Monday 24 October 2016

Letter To My Seventeen Year Old Self

Dear Seventeen-Year-Old Sophie,

I visited Bath Spa’s campus yesterday for the first time in a few years. It’s so beautiful in autumn with the leaves changing and the cows grazing. I know you’ve seen it for the first time recently. How you were stunned and in love with it even in the rain. I want you to hold onto that feeling for as long as possible. I want you to see the beauty in the puddles, the reflection of the sky that they hold. In the winter, I want you to notice the fog sliding through the trees. I want you to smile at your breath misting in the air. I want you to notice the daffodils in the spring, dare to pick one and watch it wither in your room. I want you to walk by the lake as summer starts, forgetting who you are and where you’ve come from because yesterday the water was grey but today it is blue.

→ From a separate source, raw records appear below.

(* ===== verification/Prelude.v ===== *)
(** * babar: a verification library for the PostgreSQL driver (prelude and overview)

    babar is an asynchronous PostgreSQL driver ([src/crates/core]) with compile-time SQL macros
    ([src/crates/macros]).  This library embeds the driver and the typed-SQL compiler in Rocq
    and proves what makes them correct.  File names below are relative to
    [src/crates/core/src], those of the compiler to [src/crates/macros/src/typed_sql].

    ** The program and its model

    A [Session] owns a channel to a background _driver_ task, which owns the socket.  A caller's
    method is an async function that sends commands to the driver and awaits replies; typed
    statements are built from fragments and codecs; prepared statements are cached; migrations
    run over a session.  From the wire upwards:

    - [Bytes], [Text]: machine integers on the wire, and the parts of [core::str] and
      [core::num] that the code uses.
    - [Error] ([error.rs], [migration/error.rs]); [Backend] ([protocol/backend.rs],
      [protocol/codec.rs]): server messages and their incremental decoder; [Frontend]
      ([protocol/frontend.rs]): client messages over the interface [FrontendApi].
    - [Driver], [DriverFacts] ([session/driver.rs]): the driver's loop as a step function on a
      record of its state ([DriverState]: queue, command in flight, buffers, replies).
    - [Scram] ([auth/]), [Tls] ([config.rs], [tls.rs]), [Startup] ([session/startup.rs]):
      authentication and connection establishment, over a socket that is a list of reads.
    - [Types] ([types.rs]), [Codec] ([codec/mod.rs], [primitive.rs], [nullable.rs], [tuple.rs]),
      [Composite] ([array.rs], [range.rs], [multirange.rs]), [ScalarCodecs] (the floats of
      [primitive.rs], [interval.rs], [pgvector.rs], [citext.rs], [text_search.rs], [uuid.rs],
      [json.rs], [numeric.rs], [net.rs]), [Temporal] ([time.rs], [chrono.rs]), [Spatial],
      [SpatialFacts] ([postgis.rs]), [TextCodecs] ([bits.rs], [macaddr.rs], [hstore.rs]):
      values to parameter slots and columns to values.
    - [Fragment] ([query/]): statements with numbered placeholders.
    - [Cache] ([session/cache.rs], [type_registry.rs]), [Prog] (async functions as trees of
      indivisible operations, run alone or interleaved), [Session] ([session/mod.rs],
      [prepared.rs]), [Link] (a session over the driver over a server), [Prepared] (statements
      under interleaving), [Copy] ([copy.rs]), [Transaction] ([transaction.rs]), [Stream]
      ([session/stream.rs]), [Pool], [PoolScopes] ([pool.rs]).
    - The typed-SQL compiler: [SqlIr] ([ir.rs], [mod.rs]), [SqlSource], [SqlSourceFacts]
      ([source.rs], [parse_backend.rs]): the placeholder scanner and the canonical text;
      [Normalize], [NormalizeFacts] ([normalize.rs]): from sqlparser's tree to the statements
      the compiler accepts; [Resolver], [ResolverFacts], [StatementTyping], [SelectSemantics]
      ([resolver.rs]): names, types and nullability, against a semantics of SELECT; [Lower],
      [LowerFacts] ([lower.rs]): SQL text, numbering and the variants of optional groups;
      [Pipeline]: these stages one after the other.
    - The other macros: [SqlMacro], [SqlMacroFacts] ([sql!] of [macros/src/lib.rs]), [Derive]
      ([derive(Codec)] of the same file), [Verify] ([macros/src/verify.rs]): what is checked
      against a live database; [SchemaDef] ([schema.rs]): schema symbols at run time;
      [SchemaDecl], [SchemaDeclFacts] ([macros/src/schema_decl.rs] and the schema block of
      [public_schema.rs]); [PublicInput] ([public_input.rs]): SQL written as Rust tokens;
      [FrontDoor], [FrontDoorFacts] ([public_schema.rs]): the compiler behind [query!] and
      [command!]; [MacroEntry] ([macros/src/lib.rs]): from the tokens of a call to it.
    - [BTree], [Migration], [MigrationPlan], [MigrationRunner] ([migration/]).

    A definition carries the name of the function it translates (prefixed when several share
    it); a method of a component takes and returns the component's record.

    ** What the theorems show

    - Wire: the decoder's result does not depend on how the bytes were segmented, and every
      message stream a server can send decodes to itself; hostile lengths are errors.
    - Driver: every command is answered exactly once and in order; what the answer is, as a
      function of the server's messages; what is written for it; the transaction status
      follows the server; after closing nothing is left waiting.
    - Connection: SCRAM completes against any correct server and no other is accepted; the TLS
      policy and the channel binding; startup ends, and what it collects.
    - Codecs: decoding undoes encoding for every codec in range, compositionally.
    - Statements: the placeholders, parameters and metadata of every built statement agree; a
      query over the whole stack returns the server's rows decoded.
    - Session: under every interleaving live prepared handles name statements the server holds;
      transactions and savepoints keep all of their body's changes or none; a stream delivers
      its rows and always cleans up; a COPY payload reads back as its rows.
    - Pool: what each connection goes through between leaving and returning to the pool, and
      that no connection inside a transaction is handed out again.
    - Typed SQL: canonicalising a source keeps its text and its spans; a column the resolver
      calls non-nullable is never NULL in any row the statement returns; every placeholder
      ends with one type or an error; the variant of a statement chosen for the arguments
      present contains exactly the active groups, with its slots numbered from 1.
    - Macros: a normalised statement is well formed and refers to the placeholders of its
      source; the stages fit together, so a call of [query!] or [command!] ends with code or
      with an error and does not panic (for statements whose own text has no placeholder and
      whose names are optional everywhere or nowhere); an accepted SELECT was checked against
      the configured database, table by table and column by column; the two compilations of a [schema!]
      declaration agree; SQL tokens keep their order and positions; [sql!] means its text with
      each name replaced by its codec or nested fragment; a derived codec undoes itself.
    - Migrations: catalogs, plans, drift, and that the state table records exactly the scripts
      that ran, whatever fails.

    ** Bounds and fuel

    Machine integers are [Z] with their range or wrap-around written out.  Loops of the source
    that consume a buffer are structural or take the buffer's length as fuel, with a theorem
    that this is enough ([decode_all_fuel_enough], [parse_hstore_total]).  [connect] and
    [drive_stream] loop on the network: they take one unit of fuel per read or per batch, and
    [connect_total] and [stream_delivers] say how much is enough.  The compiler's loops take the
    length of the text ([scan_loop], [renumber_slots]) or a count of the rounds that can still
    change something ([solve_loop]); [read_geometry] and its counted loops take more than the
    bytes left to read, of which every level and every element consumes at least one.

    ** Interfaces

    Code of other crates is a class of operations with its documented laws: [FrontendApi] and
    [FrontendFrames] (postgres-protocol), [Crypto] and [CryptoLaws] (sha2, hmac, md5, base64),
    [CertHash] and the handshake (rustls), [PgTypes] and [PgTypesLaws] (binary arrays and
    ranges), [SqlHash] (the standard hasher), [Transport] (tokio), [FloatText] (parsing and printing
    floats), [Uuids], [Json], [Decimals], [Inet] (uuid, serde_json, rust_decimal,
    postgres-protocol), [PgTime], [Dates], [Instants], [TimeOfDay], [NaiveTime] (time, chrono),
    [Live] (the client and server a macro verifies against).  Each has an instance.  [GeoValue]
    is the crate's own trait.  Closing the ring of a polygon (geo-types), the tokens and trees of sqlparser, the spans of proc_macro2 and Unicode
    lower-casing are parameters; what syn parses before the SQL of a call is an input.
    Servers are specifications written from PostgreSQL's documentation ([control_step],
    [PortalServer], the migration server), also with instances.

    ** Not modelled

    Socket and file-system I/O, the TLS handshake, tracing spans ([telemetry.rs]) and trait
    plumbing ([async_fn.rs], [lib.rs]); the arithmetic of floats; cancellation of a future in
    the middle of its body.  Of the macros: the text of the Rust code they generate, which is
    represented by what it defines; the older [query!] and [command!] forms of
    [macros/src/lib.rs], which no macro reaches any more; the shift [1 << total_flags] of a
    statement with more than 63 optional parts, which overflows. *)

From stdpp Require Export base option list gmap strings sorting.
From Stdlib Require Export ZArith Lia.
From Stdlib Require Export Strings.Byte.
From coqutil Require Export Byte.

(** ** Rust strings and byte buffers

    A Rust [&[u8]] / [Vec<u8>] / [Bytes] is a list of bytes.  A Rust [str] is the list of its
    UTF-8 bytes, so slicing, [len], [as_bytes] and the wire representation are the identity;
    the operations on characters decode it ([Text.v]). *)
Abbreviation bytes := (list byte).
Abbreviation str := (list byte).

Declare Scope str_scope.
Delimit Scope str_scope with s.
Definition str_of_literal (s : list byte) : list byte := s.
String Notation str str_of_literal str_of_literal : str_scope.

#[export] Instance byte_eq_dec : EqDecision byte := Byte.byte_eq_dec.

#[export] Program Instance byte_countable : Countable byte :=
  inj_countable Byte.to_N Byte.of_N _.
Next Obligation. intros b. apply Byte.of_to_N. Qed.

(** ** Fallible computations

    [result E A] is Rust's [Result<A, E>].  The [?] operator is the monadic bind. *)
Inductive result (E A : Type) : Type :=
  | Ok (a : A)
  | Err (e : E).
Arguments Ok {E A} a.
Arguments Err {E A} e.

#[export] Instance result_eq_dec {E A} `{EqDecision E, EqDecision A} :
  EqDecision (result E A).
Proof. solve_decision. Defined.

#[export] Instance result_ret {E} : MRet (result E) := λ A a, Ok a.
#[export] Instance result_bind {E} : MBind (result E) := λ A B f m,
  match m with Ok a => f a | Err e => Err e end.
#[export] Instance result_fmap {E} : FMap (result E) := λ A B f m,
  match m with Ok a => Ok (f a) | Err e => Err e end.

(** [Result::map_err] *)
Definition map_err {E F A} (f : E → F) (m : result E A) : result F A :=
  match m with Ok a => Ok a | Err e => Err (f e) end.

(** [Option::ok_or] *)
Definition ok_or {E A} (o : option A) (e : E) : result E A :=
  match o with Some a => Ok a | None => Err e end.

(** [Result::ok] *)
Definition to_option {E A} (m : result E A) : option A :=
  match m with Ok a => Some a | Err _ => None end.

Definition is_ok {E A} (m : result E A) : Prop := ∃ a, m = Ok a.
Definition is_err {E A} (m : result E A) : Prop := ∃ e, m = Err e.

(** ** State with failure

    Rust code that threads a [&mut S] and returns a [Result]: the state reached is kept on
    the error path too, as the mutation is. *)
Definition SE (S E A : Type) : Type := S → result E A * S.

#[export] Instance se_ret {S E} : MRet (SE S E) := λ A a s, (Ok a, s).
#[export] Instance se_bind {S E} : MBind (SE S E) := λ A B f m s,
  match m s with
  | (Ok a, s') => f a s'
  | (Err e, s') => (Err e, s')
  end.
#[export] Instance se_fmap {S E} : FMap (SE S E) := λ A B f m s,
  match m s with
  | (Ok a, s') => (Ok (f a), s')
  | (Err e, s') => (Err e, s')
  end.

Definition throw {S E A} (e : E) : SE S E A := λ s, (Err e, s).
Definition lift {S E A} (r : result E A) : SE S E A := λ s, (r, s).

(** ** Lemmas on the two monads *)
Section result_lemmas.
Context {E A B : Type}.
Implicit Types (m : result E A) (f : A → result E B).

Lemma result_bind_Ok m f b : m ≫= f = Ok b ↔ ∃ a, m = Ok a ∧ f a = Ok b.
Proof. destruct m; cbn; naive_solver. Qed.

Lemma result_bind_Err m f e :
  m ≫= f = Err e ↔ m = Err e ∨ ∃ a, m = Ok a ∧ f a = Err e.
Proof. destruct m; cbn; naive_solver. Qed.

Lemma result_fmap_Ok (g : A → B) m b : g <$> m = Ok b ↔ ∃ a, m = Ok a ∧ b = g a.
Proof. destruct m; cbn; naive_solver. Qed.

Lemma map_err_Ok {F} (h : E → F) m a : map_err h m = Ok a ↔ m = Ok a.
Proof. destruct m; cbn; naive_solver. Qed.

Lemma ok_or_Ok (o : option A) (e : E) a : ok_or o e = Ok a ↔ o = Some a.
Proof. destruct o; cbn; naive_solver. Qed.
End result_lemmas.

Section se_lemmas.
Context {S E A B : Type}.

Lemma se_bind_Ok (m : SE S E A) (f : A → SE S E B) s a s' :
  m s = (Ok a, s') → (m ≫= f) s = f a s'.
Proof. intros H. unfold mbind, se_bind. by rewrite H. Qed.

Lemma se_bind_Err (m : SE S E A) (f : A → SE S E B) s e s' :
  m s = (Err e, s') → (m ≫= f) s = (Err e, s').
Proof. intros H. unfold mbind, se_bind. by rewrite H. Qed.

Lemma se_bind_inv (m : SE S E A) (f : A → SE S E B) s b s' :
  (m ≫= f) s = (Ok b, s') → ∃ a s1, m s = (Ok a, s1) ∧ f a s1 = (Ok b, s').
Proof. unfold mbind, se_bind. destruct (m s) as [[a|e] s1]; naive_solver. Qed.

(** The two ways a sequence ends. *)
Lemma se_bind_cases (m : SE S E A) (f : A → SE S E B) s r s' :
  (m ≫= f) s = (r, s') →
  (∃ a s1, m s = (Ok a, s1) ∧ f a s1 = (r, s')) ∨ (∃ e, m s = (Err e, s') ∧ r = Err e).
Proof.
  unfold mbind, se_bind. destruct (m s) as [[a|e] s1]; [left; eauto|]. intros [= <- <-]. right. eauto.
Qed.
End se_lemmas.

(** ** Iteration: [for _ in 0..n] and [for x in xs] in a monad *)
Fixpoint se_times {S E A} (n : nat) (m : SE S E A) : SE S E (list A) :=
  match n with
  | O => mret []
  | Datatypes.S n => a ← m; l ← se_times n m; mret (a :: l)
  end.

Fixpoint fold_result {E A B} (f : B → A → result E B) (acc : B) (l : list A) : result E B :=
  match l with
  | [] => Ok acc
  | a :: l => acc ← f acc a; fold_result f acc l
  end.

Lemma fold_result_app {E A B} (f : B → A → result E B) acc l1 l2 :
  fold_result f acc (l1 ++ l2) = (fold_result f acc l1 ≫= λ acc, fold_result f acc l2).
Proof.
  revert acc. induction l1 as [|a l1 IH]; intros acc; cbn; [done|].
  destruct (f acc a); cbn; [apply IH | done].
Qed.

Fixpoint map_result {E A B} (f : A → result E B) (l : list A) : result E (list B) :=
  match l with
  | [] => Ok []
  | a :: l => b ← f a; bs ← map_result f l; Ok (b :: bs)
  end.

Lemma map_result_Ok {E A B} (f : A → result E B) l l' :
  map_result f l = Ok l' ↔ Forall2 (λ a b, f a = Ok b) l l'.
Proof.
  revert l'. induction l as [|a l IH]; intros l'; cbn.
  { split; [intros [= <-]; constructor | by inversion 1]. }
  split.
  - intros (b & Hb & (bs & Hbs & [= <-])%result_bind_Ok)%result_bind_Ok.
    constructor; [done | by apply IH].
  - intros (b & bs & Hb & Hbs%IH & ->)%Forall2_cons_inv_l.
    by rewrite Hb; cbn; rewrite Hbs.
Qed.

Lemma elem_of_concat_map {A B} (f : A → list B) l x : x ∈ concat (map f l) ↔ ∃ a, a ∈ l ∧ x ∈ f a.
Proof.
  induction l as [|a l IH]; cbn; [set_solver|]. rewrite elem_of_app, IH. set_solver.
Qed.

(** ** Automation

    [inv_result] splits a successful or failed monadic computation in the context into its
    stages; the hint database [babar] carries the side conditions the component lemmas share. *)
Create HintDb babar.

Ltac inv_result :=
  repeat match goal with
  | H : _ ≫= _ = Ok _ |- _ => apply result_bind_Ok in H as (? & ? & H)
  | H : (_ ≫= _) _ = (Ok _, _) |- _ => apply se_bind_inv in H as (? & ? & ? & H)
  | H : map_err _ _ = Ok _ |- _ => apply map_err_Ok in H
  | H : ok_or _ _ = Ok _ |- _ => apply ok_or_Ok in H
  | H : Ok _ = Ok _ |- _ => injection H as H
  | H : Err _ = Ok _ |- _ => discriminate H
  | H : Ok _ = Err _ |- _ => discriminate H
  | H : mret _ = Ok _ |- _ => injection H as H
  end.

#[export] Hint Extern 1 (is_ok _) => eexists; reflexivity : babar.
#[export] Hint Extern 1 (is_err _) => eexists; reflexivity : babar.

You have experienced so many challenges already, but you’ve brushed them all off. You’ve become the person you always dreamed of being, and soon, you’ll realise you could have had even more if you’d tried. More of what you thrived on and less of the wasted nights awake watching people play videos games and drink beer.

But I’m not mad at you. Everyone needs that. Everyone needs to experience the lows to appreciate the highs; and trust me, you’ve got some bigger lows ahead of you. The lows will lead you to days and weeks going by without opening a notepad. Without clicking on a camera, and only half heartedly opening a book. This will not make you a failure. This will make you a fighter for the highs. They will take you soaring across the sea, standing in front of your heroes and sitting aside other ones. They will bump you into new, lifelong friends, and take you travelling across the world. They will ensure you are grasping, always grasping, for the next big dream.

And then you’ll come back. You’ll come back after all of this and see the place you first ran away to. The place where your heart broke for the first time, the place you wrote the first stories, began discovering your voice, and prodding your fingers into memories that are too big to be dealt with alone, but you’ll try to anyway. You’ll see the place that was yours. The first place you were proud to call home, but two years later ran away from hard and fast. You’ll be flooded with memories on every corner. In every nook and cranny, because that town has no hiding spaces.

And it won’t be yours anymore. You’ll look around with strangers eyes, and wonder how it got this way. You’ll wonder if you did enough. If you should have stayed. If you went to the right place. You’ll wonder if you’ll ever stop running, and if so, where you’ll stop to catch your breath.


I wish I could be answering these questions for you, not asking them. But the truth is, I don’t know myself. The journey is rough, and it’s still only just beginning. Please, invest in some good walking shoes.